TASK: Please give back word for word the lines of the material below between the line containing "Definition tracee_start : test" and the line containing "it did not get there. *)", inclusive.

AVAILABLE DATA:
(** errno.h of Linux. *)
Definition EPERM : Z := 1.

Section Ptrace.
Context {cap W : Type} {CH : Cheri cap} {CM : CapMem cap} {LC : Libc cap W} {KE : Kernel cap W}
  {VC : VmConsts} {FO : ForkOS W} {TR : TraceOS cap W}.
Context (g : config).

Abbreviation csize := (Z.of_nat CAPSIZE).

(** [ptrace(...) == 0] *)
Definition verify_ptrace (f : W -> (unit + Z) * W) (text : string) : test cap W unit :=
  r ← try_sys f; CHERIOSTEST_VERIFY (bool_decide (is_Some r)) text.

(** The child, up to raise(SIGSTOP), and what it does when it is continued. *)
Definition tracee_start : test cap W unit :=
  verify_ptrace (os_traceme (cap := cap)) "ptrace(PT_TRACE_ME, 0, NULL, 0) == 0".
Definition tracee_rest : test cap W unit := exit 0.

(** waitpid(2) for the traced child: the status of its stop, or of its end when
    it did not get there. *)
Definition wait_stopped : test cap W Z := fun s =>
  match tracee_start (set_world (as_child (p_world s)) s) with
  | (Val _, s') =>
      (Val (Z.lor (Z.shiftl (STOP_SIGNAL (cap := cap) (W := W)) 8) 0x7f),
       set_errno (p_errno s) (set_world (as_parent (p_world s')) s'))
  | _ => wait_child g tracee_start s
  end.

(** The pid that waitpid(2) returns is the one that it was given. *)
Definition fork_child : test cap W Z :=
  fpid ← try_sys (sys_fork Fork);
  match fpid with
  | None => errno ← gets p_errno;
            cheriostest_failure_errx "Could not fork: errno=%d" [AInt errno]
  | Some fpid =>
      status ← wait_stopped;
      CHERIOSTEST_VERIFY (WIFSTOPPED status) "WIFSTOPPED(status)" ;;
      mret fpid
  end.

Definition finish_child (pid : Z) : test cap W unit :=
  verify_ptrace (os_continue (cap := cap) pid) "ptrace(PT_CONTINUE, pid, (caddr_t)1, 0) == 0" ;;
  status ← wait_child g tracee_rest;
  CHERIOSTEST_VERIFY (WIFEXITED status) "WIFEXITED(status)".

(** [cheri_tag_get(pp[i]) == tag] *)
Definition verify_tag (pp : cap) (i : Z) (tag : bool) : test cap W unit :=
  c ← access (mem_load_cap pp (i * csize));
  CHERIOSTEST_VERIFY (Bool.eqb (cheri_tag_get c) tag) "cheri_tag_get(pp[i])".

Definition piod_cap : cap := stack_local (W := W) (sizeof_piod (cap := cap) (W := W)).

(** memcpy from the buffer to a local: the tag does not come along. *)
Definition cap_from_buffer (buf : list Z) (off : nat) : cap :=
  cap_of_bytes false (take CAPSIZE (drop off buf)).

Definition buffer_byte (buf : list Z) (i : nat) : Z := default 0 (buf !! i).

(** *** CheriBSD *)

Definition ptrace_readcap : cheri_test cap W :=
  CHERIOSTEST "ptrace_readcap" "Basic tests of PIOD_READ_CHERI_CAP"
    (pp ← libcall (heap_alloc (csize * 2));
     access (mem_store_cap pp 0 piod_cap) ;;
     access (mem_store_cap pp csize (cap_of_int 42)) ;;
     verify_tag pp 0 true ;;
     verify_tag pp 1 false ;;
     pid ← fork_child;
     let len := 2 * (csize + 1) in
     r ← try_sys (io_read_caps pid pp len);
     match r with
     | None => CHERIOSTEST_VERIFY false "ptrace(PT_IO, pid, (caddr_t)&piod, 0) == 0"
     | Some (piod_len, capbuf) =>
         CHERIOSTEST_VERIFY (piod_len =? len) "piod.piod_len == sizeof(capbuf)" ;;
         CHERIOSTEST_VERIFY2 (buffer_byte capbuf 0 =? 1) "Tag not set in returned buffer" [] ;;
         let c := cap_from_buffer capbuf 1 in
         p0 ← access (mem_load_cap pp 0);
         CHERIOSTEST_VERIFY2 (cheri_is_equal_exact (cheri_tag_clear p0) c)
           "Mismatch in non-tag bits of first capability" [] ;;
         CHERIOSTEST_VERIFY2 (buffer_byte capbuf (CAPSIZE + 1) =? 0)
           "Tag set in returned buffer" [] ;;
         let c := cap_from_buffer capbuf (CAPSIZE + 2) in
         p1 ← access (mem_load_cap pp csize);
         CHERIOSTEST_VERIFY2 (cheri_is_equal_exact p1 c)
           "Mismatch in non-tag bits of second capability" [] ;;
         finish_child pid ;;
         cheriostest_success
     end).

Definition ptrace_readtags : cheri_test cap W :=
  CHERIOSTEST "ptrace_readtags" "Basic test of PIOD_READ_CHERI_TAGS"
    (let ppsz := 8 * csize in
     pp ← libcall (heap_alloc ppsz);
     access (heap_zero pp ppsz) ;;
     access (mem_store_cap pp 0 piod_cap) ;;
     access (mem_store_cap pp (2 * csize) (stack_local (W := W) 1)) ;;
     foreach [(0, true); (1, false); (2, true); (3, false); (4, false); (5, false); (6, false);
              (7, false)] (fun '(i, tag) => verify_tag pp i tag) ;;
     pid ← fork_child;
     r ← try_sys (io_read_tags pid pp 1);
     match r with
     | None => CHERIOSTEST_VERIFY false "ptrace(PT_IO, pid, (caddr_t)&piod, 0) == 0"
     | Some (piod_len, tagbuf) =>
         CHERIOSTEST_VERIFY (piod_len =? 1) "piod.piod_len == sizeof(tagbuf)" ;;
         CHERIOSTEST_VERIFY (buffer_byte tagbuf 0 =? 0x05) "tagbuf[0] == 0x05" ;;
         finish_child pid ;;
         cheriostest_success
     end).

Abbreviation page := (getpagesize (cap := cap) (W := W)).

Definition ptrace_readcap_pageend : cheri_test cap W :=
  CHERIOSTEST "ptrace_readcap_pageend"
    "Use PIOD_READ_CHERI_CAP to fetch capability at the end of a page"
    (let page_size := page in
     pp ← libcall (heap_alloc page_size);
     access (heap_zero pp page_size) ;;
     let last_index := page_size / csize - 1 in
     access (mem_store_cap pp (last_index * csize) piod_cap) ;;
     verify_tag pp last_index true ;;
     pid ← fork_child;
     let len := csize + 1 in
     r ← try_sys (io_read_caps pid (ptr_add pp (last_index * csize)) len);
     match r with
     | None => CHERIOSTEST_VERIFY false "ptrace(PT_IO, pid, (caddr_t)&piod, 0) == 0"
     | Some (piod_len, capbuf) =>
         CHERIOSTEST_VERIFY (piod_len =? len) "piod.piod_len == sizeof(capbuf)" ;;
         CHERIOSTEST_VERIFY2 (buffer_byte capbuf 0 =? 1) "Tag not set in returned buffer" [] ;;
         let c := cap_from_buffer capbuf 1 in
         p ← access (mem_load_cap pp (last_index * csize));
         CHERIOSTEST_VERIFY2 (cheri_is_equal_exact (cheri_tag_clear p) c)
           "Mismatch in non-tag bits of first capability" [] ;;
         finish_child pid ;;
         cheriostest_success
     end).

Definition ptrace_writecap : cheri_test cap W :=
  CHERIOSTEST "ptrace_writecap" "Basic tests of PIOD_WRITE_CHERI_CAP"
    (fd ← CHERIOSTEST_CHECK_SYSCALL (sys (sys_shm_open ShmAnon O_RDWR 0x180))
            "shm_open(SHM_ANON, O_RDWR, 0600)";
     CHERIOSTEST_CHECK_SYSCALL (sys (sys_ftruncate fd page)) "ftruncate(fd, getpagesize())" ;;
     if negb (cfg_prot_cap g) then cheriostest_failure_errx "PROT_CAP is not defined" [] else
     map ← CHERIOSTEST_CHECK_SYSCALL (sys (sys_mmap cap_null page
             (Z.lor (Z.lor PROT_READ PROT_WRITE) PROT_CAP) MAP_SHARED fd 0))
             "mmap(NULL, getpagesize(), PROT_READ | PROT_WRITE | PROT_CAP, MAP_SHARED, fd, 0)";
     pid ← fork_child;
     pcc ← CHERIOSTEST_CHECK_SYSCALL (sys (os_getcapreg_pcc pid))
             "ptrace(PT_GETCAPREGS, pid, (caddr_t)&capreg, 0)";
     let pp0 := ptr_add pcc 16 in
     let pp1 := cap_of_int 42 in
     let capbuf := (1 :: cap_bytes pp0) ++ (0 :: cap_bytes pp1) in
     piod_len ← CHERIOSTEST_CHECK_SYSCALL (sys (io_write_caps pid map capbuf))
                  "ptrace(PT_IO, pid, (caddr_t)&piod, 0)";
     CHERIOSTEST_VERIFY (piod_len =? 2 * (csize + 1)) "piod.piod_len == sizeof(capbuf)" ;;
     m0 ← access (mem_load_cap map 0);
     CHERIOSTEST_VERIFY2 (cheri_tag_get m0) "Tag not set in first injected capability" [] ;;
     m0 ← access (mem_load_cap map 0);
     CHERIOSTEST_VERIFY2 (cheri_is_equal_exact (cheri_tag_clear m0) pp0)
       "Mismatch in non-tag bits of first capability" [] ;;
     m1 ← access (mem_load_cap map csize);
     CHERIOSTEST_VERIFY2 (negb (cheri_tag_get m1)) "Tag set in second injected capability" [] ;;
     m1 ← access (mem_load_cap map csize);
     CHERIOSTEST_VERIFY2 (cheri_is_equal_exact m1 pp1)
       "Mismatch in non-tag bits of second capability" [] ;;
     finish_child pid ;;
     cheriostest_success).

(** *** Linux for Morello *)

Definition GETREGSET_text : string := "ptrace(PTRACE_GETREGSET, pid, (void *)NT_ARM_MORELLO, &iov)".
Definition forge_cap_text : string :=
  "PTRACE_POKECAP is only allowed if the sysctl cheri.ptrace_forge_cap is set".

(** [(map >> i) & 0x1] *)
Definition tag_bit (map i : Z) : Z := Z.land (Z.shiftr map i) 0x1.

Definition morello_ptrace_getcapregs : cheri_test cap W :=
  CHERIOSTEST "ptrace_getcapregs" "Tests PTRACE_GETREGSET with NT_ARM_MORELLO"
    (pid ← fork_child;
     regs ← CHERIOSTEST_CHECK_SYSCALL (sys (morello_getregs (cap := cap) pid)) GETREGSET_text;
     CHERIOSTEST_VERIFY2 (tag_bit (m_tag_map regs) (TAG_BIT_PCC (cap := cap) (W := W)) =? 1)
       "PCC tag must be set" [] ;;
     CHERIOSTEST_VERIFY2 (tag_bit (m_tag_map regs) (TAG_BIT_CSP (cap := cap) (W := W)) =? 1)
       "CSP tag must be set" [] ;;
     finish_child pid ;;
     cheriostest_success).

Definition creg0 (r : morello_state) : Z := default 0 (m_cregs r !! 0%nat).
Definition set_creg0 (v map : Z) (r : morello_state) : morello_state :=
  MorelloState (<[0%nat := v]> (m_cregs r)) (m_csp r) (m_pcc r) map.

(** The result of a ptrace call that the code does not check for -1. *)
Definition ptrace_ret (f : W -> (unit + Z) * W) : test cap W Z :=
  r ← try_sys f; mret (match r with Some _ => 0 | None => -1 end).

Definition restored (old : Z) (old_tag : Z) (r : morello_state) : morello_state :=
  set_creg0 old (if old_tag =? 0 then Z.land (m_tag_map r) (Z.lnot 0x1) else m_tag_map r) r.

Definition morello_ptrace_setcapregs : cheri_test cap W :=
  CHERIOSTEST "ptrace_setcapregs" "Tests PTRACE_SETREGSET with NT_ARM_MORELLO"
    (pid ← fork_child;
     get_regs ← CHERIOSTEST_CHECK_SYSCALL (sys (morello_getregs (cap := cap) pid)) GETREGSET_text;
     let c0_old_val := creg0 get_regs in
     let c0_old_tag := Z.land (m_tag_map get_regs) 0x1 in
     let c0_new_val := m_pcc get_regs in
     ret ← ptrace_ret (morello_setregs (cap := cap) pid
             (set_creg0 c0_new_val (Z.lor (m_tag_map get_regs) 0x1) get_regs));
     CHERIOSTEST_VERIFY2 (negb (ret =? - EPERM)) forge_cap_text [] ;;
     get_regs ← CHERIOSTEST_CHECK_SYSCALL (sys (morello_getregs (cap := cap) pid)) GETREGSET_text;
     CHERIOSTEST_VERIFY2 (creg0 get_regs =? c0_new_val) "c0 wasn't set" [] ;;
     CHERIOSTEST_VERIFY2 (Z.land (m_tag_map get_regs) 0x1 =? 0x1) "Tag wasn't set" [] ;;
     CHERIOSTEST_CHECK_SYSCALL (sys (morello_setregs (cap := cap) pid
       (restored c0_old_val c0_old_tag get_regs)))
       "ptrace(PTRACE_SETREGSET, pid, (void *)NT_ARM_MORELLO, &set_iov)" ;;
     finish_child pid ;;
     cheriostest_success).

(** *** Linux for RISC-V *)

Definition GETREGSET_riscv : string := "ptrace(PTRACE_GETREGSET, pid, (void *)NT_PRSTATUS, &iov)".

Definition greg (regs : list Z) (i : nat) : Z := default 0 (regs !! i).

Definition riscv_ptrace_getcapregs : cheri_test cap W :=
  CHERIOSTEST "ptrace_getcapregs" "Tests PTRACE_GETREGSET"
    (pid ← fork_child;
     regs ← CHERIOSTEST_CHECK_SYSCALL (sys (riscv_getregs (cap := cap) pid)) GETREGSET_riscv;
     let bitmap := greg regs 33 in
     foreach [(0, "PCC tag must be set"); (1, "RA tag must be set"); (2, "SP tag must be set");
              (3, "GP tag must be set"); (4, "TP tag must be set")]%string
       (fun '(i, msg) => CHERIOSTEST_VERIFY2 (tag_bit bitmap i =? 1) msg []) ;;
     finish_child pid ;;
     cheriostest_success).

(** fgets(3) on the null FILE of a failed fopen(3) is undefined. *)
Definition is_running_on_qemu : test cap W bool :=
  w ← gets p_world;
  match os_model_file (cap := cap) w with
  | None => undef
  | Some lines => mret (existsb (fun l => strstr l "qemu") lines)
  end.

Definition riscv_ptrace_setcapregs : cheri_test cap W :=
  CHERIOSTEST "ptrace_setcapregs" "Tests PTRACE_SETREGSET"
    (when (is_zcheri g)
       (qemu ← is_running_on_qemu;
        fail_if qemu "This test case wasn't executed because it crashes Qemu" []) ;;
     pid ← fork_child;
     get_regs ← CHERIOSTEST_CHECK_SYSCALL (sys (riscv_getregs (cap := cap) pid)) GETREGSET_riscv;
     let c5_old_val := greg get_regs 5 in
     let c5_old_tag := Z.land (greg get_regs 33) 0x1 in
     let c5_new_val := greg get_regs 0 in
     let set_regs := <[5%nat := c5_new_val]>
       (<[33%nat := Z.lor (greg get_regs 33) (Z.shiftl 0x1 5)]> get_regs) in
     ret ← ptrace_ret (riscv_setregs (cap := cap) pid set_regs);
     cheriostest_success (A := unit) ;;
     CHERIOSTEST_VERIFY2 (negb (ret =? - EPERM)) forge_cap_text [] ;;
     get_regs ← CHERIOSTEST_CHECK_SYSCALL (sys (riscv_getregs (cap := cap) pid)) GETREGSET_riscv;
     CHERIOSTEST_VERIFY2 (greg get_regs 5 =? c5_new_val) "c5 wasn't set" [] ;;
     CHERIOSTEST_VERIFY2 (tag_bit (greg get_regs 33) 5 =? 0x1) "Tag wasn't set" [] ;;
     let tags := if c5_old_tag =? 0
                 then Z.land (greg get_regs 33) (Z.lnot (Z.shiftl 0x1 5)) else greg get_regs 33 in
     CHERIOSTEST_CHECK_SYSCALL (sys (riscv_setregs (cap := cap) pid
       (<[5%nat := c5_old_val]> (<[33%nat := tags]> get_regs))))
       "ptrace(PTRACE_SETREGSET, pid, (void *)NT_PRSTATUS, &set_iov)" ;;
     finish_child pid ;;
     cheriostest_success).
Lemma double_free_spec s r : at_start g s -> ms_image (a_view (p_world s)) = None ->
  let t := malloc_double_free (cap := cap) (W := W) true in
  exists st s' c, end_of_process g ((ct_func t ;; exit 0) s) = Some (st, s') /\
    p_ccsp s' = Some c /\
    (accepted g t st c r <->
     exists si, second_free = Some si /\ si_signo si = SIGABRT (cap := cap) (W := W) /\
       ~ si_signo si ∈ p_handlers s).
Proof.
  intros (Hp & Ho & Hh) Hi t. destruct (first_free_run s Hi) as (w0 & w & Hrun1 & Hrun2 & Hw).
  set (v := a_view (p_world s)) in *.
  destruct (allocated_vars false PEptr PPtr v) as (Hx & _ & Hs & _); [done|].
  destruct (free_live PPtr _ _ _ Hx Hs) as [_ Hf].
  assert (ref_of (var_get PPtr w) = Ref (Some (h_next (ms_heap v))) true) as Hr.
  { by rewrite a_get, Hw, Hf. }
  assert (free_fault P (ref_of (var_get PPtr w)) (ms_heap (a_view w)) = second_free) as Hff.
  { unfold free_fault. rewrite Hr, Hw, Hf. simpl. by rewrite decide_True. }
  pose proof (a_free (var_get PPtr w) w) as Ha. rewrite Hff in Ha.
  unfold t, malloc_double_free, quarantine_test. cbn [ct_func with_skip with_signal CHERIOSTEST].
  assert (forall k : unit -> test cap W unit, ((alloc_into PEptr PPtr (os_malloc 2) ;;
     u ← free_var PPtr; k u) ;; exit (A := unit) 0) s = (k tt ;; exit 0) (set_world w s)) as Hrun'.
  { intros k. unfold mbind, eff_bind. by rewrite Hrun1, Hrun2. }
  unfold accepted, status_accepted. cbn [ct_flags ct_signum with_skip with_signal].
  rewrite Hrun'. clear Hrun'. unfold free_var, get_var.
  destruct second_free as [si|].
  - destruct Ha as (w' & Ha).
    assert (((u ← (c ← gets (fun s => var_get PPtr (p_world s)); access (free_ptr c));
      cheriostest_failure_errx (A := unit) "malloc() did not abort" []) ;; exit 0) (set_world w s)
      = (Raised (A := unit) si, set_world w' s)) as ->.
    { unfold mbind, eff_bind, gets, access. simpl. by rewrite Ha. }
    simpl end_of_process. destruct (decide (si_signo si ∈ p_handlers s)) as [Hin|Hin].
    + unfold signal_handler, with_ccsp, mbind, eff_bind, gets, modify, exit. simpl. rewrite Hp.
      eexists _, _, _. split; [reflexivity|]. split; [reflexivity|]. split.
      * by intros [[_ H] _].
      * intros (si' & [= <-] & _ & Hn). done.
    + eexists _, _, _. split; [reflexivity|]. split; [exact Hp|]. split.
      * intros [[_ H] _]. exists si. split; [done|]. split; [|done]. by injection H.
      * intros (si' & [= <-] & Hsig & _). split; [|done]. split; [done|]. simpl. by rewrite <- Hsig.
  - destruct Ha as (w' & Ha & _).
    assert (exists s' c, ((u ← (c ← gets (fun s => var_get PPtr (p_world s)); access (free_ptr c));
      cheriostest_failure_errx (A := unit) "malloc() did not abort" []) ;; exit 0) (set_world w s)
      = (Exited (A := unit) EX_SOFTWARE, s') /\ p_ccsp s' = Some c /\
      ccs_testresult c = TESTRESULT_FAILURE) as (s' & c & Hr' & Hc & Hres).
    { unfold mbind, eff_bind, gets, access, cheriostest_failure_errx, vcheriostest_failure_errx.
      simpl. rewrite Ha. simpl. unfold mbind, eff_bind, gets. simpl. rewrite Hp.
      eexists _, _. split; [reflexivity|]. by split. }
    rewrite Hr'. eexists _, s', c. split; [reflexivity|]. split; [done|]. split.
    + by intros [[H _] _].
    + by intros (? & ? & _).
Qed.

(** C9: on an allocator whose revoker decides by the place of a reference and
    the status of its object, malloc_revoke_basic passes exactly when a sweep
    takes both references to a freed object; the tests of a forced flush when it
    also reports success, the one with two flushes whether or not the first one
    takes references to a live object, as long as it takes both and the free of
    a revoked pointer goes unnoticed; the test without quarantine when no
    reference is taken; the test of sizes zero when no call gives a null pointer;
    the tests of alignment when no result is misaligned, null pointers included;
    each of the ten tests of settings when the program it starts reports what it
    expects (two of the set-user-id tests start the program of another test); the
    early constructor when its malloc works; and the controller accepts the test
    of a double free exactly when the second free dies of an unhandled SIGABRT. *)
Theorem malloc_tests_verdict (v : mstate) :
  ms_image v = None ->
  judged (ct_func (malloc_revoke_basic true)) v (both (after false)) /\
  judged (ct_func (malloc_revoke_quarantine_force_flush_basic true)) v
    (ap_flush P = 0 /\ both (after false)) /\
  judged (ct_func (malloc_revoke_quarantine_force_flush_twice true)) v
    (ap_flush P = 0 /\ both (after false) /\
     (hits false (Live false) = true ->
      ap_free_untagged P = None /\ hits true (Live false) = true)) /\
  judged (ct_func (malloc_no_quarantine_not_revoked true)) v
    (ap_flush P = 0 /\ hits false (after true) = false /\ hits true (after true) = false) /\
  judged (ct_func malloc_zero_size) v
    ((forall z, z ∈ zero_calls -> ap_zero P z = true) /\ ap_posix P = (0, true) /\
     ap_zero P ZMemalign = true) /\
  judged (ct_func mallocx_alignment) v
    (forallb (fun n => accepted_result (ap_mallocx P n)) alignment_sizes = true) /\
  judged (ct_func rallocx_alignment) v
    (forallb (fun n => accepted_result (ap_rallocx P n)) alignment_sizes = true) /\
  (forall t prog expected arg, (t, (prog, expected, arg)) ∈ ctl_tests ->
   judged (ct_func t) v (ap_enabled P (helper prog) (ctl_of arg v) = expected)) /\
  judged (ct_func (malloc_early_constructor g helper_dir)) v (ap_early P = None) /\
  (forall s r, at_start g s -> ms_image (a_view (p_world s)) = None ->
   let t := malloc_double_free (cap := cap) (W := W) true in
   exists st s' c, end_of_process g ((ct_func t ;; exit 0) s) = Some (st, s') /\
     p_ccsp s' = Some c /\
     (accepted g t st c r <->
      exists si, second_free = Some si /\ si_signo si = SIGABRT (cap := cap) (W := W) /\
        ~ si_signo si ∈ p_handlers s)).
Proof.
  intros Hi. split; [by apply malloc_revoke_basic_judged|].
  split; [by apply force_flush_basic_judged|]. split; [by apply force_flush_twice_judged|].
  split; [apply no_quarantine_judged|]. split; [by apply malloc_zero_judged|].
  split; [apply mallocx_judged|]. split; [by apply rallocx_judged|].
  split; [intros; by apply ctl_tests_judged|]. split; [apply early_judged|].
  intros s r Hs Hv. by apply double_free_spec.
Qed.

SOLUTION TO THIS EXERCISE:
Definition tracee_start : test cap W unit :=
  verify_ptrace (os_traceme (cap := cap)) "ptrace(PT_TRACE_ME, 0, NULL, 0) == 0".
Definition tracee_rest : test cap W unit := exit 0.

(** waitpid(2) for the traced child: the status of its stop, or of its end when
    it did not get there. *)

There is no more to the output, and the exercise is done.